Only the lines below, from the one with "unfold CreateOwner. intros" through the one with "unowned_updated : txs.", are to be written out, exactly.

<<<<

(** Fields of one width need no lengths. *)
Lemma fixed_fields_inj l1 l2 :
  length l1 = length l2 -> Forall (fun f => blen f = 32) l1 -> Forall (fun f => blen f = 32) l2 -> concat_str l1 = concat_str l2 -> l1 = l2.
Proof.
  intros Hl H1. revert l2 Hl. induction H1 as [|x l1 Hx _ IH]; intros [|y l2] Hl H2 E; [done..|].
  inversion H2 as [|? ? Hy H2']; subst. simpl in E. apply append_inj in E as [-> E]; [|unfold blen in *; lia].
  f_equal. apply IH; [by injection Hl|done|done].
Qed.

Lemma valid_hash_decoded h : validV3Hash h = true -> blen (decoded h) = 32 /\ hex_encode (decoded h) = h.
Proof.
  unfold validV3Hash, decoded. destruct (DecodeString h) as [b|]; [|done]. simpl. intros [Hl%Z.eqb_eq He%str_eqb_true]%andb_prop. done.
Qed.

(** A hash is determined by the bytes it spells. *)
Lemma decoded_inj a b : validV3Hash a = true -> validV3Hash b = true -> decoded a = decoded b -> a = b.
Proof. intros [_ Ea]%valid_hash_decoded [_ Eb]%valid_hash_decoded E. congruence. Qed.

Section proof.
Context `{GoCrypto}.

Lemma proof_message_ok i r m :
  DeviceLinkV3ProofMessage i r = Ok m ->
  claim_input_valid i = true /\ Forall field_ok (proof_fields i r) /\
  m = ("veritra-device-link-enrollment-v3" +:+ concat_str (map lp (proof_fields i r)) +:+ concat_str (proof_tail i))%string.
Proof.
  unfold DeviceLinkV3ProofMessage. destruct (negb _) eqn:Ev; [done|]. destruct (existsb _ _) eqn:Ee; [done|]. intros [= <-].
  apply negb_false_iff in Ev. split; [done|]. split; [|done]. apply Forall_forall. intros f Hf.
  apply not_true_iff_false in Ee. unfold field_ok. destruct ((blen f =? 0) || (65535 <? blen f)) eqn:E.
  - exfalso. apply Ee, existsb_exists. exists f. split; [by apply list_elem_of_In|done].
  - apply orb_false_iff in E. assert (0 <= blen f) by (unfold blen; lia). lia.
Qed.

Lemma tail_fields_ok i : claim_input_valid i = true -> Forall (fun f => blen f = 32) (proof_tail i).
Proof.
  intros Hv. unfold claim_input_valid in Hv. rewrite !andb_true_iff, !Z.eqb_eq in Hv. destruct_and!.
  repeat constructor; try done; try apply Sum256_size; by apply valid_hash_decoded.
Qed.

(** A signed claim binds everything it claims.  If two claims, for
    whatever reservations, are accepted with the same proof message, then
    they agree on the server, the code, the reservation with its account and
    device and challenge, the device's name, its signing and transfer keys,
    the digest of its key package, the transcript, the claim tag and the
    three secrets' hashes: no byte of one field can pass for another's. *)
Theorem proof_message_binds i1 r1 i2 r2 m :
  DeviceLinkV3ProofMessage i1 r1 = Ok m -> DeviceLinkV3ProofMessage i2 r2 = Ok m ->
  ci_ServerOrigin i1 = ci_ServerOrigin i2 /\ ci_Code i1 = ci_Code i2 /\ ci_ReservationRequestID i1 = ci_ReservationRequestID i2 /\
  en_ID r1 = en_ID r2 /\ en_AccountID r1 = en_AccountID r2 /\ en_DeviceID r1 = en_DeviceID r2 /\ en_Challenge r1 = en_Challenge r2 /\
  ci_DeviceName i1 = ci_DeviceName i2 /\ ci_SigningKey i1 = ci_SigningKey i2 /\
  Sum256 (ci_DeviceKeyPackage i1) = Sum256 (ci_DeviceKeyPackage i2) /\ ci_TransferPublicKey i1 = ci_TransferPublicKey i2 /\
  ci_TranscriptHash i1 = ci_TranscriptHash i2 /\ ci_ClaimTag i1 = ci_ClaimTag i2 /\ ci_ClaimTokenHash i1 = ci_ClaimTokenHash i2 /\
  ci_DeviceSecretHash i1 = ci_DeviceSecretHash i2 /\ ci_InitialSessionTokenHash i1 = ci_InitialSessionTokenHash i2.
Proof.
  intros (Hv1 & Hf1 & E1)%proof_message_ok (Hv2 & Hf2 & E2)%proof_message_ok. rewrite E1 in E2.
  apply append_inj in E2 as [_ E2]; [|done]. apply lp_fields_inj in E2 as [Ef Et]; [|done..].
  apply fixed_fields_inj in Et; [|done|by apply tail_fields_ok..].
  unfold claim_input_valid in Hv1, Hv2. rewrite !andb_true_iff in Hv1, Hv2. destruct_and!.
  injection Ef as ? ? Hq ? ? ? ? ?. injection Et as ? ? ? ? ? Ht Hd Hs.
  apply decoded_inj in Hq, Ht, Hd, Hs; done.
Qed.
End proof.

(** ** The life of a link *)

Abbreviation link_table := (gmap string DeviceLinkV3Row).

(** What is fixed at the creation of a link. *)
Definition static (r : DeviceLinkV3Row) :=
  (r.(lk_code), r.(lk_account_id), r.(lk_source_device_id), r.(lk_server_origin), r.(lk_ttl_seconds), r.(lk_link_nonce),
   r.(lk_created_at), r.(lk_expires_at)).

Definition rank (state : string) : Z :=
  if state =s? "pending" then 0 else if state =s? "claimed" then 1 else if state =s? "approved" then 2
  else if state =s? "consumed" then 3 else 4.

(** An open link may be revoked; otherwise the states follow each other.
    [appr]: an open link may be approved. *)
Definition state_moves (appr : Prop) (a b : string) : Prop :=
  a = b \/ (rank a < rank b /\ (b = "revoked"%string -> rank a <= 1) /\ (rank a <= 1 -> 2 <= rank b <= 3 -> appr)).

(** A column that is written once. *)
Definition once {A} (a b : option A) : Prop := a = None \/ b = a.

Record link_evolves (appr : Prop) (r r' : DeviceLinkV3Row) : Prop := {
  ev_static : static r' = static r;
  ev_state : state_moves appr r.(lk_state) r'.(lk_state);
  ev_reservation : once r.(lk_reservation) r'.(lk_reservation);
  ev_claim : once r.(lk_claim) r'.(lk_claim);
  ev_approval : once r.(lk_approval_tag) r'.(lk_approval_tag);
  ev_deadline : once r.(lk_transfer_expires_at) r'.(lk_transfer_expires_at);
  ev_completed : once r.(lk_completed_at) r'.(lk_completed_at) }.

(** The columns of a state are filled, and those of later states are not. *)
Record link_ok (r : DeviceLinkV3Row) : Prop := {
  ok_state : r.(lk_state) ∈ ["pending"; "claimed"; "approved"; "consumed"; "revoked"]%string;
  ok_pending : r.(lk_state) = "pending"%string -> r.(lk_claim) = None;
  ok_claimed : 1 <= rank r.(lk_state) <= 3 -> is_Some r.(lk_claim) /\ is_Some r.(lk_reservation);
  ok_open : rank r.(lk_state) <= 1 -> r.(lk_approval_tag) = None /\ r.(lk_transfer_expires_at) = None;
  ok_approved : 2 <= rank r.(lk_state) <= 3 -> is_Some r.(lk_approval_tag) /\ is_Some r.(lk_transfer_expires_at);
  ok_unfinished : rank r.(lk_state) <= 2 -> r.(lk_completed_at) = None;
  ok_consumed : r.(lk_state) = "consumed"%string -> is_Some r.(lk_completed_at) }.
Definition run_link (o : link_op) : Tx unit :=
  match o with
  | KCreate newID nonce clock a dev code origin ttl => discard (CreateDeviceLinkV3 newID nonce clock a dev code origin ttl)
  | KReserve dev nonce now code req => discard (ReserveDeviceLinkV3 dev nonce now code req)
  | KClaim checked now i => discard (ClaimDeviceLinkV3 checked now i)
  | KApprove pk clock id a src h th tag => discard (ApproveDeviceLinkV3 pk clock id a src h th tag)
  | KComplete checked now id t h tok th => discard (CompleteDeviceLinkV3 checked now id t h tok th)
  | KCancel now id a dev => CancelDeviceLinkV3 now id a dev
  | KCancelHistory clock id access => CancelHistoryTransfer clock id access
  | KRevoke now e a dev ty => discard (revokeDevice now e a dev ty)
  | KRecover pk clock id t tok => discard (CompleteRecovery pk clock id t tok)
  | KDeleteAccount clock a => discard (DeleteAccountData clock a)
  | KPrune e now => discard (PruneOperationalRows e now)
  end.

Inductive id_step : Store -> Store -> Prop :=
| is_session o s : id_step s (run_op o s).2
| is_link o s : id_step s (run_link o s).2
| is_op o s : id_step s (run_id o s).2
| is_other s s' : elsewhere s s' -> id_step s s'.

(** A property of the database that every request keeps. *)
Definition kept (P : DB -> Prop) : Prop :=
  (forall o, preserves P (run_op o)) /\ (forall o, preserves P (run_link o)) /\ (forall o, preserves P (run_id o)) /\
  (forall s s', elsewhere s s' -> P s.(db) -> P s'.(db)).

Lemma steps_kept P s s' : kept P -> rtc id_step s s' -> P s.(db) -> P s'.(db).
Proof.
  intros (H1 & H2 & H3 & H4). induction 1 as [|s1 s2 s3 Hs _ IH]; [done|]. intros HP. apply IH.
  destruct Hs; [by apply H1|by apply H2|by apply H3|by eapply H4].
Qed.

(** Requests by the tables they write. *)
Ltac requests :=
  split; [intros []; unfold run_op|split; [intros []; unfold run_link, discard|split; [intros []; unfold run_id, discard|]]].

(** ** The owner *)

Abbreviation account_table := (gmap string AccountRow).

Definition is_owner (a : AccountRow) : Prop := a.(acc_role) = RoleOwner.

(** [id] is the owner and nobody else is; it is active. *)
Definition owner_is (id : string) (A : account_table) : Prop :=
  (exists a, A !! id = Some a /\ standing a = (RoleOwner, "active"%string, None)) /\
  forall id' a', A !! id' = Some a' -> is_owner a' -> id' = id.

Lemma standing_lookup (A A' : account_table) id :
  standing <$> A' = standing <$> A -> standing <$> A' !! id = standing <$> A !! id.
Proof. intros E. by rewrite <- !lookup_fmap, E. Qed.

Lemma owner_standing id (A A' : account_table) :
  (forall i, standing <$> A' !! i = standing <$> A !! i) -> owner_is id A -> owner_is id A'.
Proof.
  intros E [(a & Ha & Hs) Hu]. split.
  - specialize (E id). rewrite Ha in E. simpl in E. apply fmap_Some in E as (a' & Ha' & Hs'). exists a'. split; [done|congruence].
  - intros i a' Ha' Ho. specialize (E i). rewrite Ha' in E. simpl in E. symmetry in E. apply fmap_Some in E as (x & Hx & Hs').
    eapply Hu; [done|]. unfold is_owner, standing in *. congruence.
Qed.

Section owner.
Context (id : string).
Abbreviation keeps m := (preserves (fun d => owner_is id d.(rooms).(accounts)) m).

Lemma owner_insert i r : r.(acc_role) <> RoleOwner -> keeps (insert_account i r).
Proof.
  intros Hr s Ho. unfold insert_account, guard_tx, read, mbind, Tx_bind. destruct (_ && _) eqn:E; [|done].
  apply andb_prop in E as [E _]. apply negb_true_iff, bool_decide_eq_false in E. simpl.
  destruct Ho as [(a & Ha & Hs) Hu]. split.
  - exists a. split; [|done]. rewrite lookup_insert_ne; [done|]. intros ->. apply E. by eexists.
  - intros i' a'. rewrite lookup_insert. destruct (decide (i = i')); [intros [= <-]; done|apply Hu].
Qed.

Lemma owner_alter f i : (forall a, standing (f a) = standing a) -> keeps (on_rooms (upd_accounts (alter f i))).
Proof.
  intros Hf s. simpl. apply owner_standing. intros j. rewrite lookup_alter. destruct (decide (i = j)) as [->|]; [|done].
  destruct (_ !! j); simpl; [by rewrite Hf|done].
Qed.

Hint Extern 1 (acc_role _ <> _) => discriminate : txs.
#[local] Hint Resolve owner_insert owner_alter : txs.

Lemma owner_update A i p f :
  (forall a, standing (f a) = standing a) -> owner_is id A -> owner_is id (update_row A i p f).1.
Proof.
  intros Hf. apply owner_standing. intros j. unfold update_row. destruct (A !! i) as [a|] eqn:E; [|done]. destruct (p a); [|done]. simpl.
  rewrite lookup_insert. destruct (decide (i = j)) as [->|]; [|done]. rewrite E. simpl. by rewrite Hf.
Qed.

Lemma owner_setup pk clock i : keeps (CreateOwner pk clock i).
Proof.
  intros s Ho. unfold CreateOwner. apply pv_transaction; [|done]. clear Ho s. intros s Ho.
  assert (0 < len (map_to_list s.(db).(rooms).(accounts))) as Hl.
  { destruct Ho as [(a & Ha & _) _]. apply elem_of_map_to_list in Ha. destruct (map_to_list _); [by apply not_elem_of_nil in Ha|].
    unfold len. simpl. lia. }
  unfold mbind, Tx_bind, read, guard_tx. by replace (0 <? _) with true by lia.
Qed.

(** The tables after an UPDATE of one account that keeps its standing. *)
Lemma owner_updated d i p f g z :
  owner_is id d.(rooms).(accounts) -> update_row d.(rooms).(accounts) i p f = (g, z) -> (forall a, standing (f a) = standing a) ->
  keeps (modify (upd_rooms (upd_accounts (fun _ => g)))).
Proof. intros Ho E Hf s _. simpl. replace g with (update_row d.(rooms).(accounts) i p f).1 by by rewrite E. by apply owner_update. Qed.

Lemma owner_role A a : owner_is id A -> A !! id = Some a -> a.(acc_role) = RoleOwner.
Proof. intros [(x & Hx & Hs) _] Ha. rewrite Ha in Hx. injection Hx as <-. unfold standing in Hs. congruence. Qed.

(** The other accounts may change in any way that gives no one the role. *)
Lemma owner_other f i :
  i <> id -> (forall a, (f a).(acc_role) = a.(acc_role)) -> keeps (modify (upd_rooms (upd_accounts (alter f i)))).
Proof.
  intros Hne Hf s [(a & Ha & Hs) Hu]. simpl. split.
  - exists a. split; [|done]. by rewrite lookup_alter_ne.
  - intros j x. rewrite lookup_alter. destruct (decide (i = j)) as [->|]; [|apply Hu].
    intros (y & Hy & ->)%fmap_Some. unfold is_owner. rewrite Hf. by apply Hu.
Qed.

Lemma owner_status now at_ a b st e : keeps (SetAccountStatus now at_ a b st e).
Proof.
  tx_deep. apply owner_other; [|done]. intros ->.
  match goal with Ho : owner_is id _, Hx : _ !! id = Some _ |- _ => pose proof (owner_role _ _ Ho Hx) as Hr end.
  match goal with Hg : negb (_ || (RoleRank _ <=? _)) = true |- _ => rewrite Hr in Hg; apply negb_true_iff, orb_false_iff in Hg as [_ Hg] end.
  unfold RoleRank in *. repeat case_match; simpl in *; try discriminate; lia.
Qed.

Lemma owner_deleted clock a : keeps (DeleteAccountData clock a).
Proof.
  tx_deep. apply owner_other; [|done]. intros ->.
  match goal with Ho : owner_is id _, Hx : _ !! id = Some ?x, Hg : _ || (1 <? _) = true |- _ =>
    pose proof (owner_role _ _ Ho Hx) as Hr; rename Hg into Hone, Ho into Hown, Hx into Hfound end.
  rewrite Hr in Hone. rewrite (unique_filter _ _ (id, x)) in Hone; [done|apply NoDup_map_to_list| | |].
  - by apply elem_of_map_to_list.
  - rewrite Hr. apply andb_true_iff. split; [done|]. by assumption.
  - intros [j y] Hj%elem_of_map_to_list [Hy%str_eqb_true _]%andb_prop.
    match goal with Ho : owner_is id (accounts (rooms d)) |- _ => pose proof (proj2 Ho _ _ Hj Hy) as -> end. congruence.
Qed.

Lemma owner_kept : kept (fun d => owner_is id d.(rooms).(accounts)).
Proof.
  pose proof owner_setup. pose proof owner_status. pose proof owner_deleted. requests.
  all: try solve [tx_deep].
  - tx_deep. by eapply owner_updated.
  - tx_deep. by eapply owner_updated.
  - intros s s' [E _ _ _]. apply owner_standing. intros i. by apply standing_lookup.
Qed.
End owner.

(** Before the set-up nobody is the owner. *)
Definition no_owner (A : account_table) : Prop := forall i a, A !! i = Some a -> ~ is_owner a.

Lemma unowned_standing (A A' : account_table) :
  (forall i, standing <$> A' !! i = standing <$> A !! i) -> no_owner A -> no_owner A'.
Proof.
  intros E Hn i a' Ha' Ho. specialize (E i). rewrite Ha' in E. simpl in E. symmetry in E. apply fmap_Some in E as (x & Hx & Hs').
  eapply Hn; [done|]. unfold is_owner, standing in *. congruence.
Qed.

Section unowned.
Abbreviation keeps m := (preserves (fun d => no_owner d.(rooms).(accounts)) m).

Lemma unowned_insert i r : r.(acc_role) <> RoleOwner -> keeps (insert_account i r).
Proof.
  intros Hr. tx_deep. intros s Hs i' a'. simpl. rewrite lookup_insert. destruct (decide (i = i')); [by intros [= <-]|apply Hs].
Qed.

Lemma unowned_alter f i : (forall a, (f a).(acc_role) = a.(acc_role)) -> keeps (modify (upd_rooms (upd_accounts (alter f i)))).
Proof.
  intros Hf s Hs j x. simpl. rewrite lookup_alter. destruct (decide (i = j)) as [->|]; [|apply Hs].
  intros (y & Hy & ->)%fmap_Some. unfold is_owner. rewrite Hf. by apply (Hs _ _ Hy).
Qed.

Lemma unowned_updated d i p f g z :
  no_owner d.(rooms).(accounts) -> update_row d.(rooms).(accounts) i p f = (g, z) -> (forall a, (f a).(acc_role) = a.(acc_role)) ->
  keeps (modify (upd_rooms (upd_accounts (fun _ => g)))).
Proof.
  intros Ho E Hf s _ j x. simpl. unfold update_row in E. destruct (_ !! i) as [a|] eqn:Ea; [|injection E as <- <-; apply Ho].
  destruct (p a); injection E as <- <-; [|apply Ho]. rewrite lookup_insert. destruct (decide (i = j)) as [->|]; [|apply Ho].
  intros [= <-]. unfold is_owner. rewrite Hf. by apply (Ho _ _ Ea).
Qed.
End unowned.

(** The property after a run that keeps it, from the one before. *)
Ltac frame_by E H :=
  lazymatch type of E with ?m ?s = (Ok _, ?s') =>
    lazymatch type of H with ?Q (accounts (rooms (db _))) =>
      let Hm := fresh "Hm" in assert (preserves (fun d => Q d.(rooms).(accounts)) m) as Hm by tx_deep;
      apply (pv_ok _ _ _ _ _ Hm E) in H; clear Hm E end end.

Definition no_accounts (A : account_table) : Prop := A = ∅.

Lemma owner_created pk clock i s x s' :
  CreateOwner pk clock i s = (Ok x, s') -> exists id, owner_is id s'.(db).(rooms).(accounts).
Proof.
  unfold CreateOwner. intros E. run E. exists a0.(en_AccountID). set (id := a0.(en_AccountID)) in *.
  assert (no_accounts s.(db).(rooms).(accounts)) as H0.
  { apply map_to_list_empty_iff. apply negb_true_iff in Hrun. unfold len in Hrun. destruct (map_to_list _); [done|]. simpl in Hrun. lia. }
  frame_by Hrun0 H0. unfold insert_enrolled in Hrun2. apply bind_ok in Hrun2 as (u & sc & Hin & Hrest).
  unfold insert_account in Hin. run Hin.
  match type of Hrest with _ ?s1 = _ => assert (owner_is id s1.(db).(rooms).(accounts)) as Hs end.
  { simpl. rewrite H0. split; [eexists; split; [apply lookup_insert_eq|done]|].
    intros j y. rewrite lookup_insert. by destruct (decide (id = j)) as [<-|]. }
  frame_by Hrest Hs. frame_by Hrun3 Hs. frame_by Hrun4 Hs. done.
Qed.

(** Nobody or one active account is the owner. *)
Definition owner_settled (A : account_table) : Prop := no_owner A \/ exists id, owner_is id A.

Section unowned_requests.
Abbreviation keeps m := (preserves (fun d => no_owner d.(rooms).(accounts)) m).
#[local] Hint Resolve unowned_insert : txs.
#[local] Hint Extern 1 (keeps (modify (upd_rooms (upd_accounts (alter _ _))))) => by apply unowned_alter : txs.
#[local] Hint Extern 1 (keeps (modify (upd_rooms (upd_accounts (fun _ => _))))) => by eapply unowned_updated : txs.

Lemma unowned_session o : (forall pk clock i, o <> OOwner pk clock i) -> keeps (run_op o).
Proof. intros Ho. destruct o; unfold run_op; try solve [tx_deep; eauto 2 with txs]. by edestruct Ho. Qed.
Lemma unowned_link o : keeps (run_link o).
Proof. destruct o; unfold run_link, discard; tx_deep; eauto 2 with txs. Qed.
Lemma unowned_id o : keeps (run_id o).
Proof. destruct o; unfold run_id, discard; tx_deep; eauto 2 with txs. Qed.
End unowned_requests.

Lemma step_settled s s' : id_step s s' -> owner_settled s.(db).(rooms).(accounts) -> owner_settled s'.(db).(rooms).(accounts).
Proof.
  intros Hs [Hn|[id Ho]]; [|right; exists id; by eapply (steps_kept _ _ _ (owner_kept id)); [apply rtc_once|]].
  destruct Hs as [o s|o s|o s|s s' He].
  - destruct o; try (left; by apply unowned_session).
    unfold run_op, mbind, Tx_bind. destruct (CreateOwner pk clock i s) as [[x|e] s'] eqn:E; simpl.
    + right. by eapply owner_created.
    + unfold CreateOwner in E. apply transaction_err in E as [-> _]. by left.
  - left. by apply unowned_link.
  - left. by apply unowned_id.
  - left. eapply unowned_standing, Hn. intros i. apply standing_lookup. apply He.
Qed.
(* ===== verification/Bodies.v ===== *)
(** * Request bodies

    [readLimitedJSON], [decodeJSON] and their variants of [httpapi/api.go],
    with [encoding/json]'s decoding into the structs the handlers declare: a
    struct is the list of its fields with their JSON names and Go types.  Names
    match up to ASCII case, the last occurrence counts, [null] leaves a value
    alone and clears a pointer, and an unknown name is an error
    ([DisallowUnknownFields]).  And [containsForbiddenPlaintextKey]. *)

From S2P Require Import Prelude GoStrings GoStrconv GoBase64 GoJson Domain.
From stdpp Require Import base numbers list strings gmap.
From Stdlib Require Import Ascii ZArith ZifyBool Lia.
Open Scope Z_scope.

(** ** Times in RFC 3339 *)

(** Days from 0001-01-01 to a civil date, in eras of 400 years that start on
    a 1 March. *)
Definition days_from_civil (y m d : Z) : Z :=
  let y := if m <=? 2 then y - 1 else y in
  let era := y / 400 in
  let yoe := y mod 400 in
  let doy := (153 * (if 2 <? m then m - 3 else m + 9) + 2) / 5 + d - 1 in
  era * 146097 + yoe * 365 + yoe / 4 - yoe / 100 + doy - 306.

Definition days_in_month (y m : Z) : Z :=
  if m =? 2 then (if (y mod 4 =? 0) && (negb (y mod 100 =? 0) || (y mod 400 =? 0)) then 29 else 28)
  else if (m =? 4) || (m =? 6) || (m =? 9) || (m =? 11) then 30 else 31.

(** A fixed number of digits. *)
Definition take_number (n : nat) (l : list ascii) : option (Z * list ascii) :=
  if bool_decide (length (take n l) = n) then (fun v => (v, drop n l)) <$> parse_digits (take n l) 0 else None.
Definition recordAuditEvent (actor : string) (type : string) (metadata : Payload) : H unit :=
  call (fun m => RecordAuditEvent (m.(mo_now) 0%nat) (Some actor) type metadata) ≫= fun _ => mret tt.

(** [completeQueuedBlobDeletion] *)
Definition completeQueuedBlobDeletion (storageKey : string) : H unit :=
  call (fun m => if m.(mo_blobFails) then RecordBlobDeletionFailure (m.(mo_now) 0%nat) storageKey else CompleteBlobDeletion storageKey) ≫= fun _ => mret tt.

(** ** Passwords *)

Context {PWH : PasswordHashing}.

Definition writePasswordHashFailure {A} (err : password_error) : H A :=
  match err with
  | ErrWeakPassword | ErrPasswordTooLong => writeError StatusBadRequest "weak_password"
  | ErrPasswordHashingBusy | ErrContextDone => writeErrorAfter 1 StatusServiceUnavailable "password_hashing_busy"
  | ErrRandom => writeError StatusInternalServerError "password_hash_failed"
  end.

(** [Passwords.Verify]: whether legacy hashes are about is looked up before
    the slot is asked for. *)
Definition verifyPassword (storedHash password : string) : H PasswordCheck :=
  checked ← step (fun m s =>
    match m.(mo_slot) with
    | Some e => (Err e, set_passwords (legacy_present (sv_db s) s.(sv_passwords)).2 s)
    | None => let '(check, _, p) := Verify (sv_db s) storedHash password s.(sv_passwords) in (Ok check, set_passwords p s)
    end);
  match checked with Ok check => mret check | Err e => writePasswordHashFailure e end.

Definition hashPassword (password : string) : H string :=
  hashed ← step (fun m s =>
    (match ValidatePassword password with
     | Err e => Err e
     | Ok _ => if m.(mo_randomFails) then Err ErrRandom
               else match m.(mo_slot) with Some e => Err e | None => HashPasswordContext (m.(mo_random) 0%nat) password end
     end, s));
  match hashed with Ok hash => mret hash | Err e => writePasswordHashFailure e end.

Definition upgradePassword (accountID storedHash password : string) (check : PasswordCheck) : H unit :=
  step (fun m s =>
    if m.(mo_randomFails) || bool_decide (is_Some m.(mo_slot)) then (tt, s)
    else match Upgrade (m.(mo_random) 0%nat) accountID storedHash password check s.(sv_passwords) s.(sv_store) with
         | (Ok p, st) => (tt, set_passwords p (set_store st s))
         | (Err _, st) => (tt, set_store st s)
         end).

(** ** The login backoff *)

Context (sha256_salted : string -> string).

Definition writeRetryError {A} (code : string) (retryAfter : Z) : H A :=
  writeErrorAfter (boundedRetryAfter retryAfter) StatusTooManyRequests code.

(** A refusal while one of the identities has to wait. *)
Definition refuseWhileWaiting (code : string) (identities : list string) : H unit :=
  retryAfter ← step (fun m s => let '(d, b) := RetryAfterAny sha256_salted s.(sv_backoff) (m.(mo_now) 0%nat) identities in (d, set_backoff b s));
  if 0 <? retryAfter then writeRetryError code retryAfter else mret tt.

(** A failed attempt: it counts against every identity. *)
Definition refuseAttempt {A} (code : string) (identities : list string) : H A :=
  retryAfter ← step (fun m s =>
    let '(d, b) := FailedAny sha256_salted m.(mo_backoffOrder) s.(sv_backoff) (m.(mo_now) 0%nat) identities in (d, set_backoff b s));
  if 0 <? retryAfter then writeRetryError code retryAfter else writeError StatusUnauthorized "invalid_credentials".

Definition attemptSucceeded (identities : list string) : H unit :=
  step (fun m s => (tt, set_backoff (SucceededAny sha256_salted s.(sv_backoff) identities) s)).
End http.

>>>>

EXPECTED OUTPUT:
  unfold CreateOwner. intros E. run E. exists a0.(en_AccountID). set (id := a0.(en_AccountID)) in *.
  assert (no_accounts s.(db).(rooms).(accounts)) as H0.
  { apply map_to_list_empty_iff. apply negb_true_iff in Hrun. unfold len in Hrun. destruct (map_to_list _); [done|]. simpl in Hrun. lia. }
  frame_by Hrun0 H0. unfold insert_enrolled in Hrun2. apply bind_ok in Hrun2 as (u & sc & Hin & Hrest).
  unfold insert_account in Hin. run Hin.
  match type of Hrest with _ ?s1 = _ => assert (owner_is id s1.(db).(rooms).(accounts)) as Hs end.
  { simpl. rewrite H0. split; [eexists; split; [apply lookup_insert_eq|done]|].
    intros j y. rewrite lookup_insert. by destruct (decide (id = j)) as [<-|]. }
  frame_by Hrest Hs. frame_by Hrun3 Hs. frame_by Hrun4 Hs. done.
Qed.

(** Nobody or one active account is the owner. *)
Definition owner_settled (A : account_table) : Prop := no_owner A \/ exists id, owner_is id A.

Section unowned_requests.
Abbreviation keeps m := (preserves (fun d => no_owner d.(rooms).(accounts)) m).
#[local] Hint Resolve unowned_insert : txs.
#[local] Hint Extern 1 (keeps (modify (upd_rooms (upd_accounts (alter _ _))))) => by apply unowned_alter : txs.
#[local] Hint Extern 1 (keeps (modify (upd_rooms (upd_accounts (fun _ => _))))) => by eapply unowned_updated : txs.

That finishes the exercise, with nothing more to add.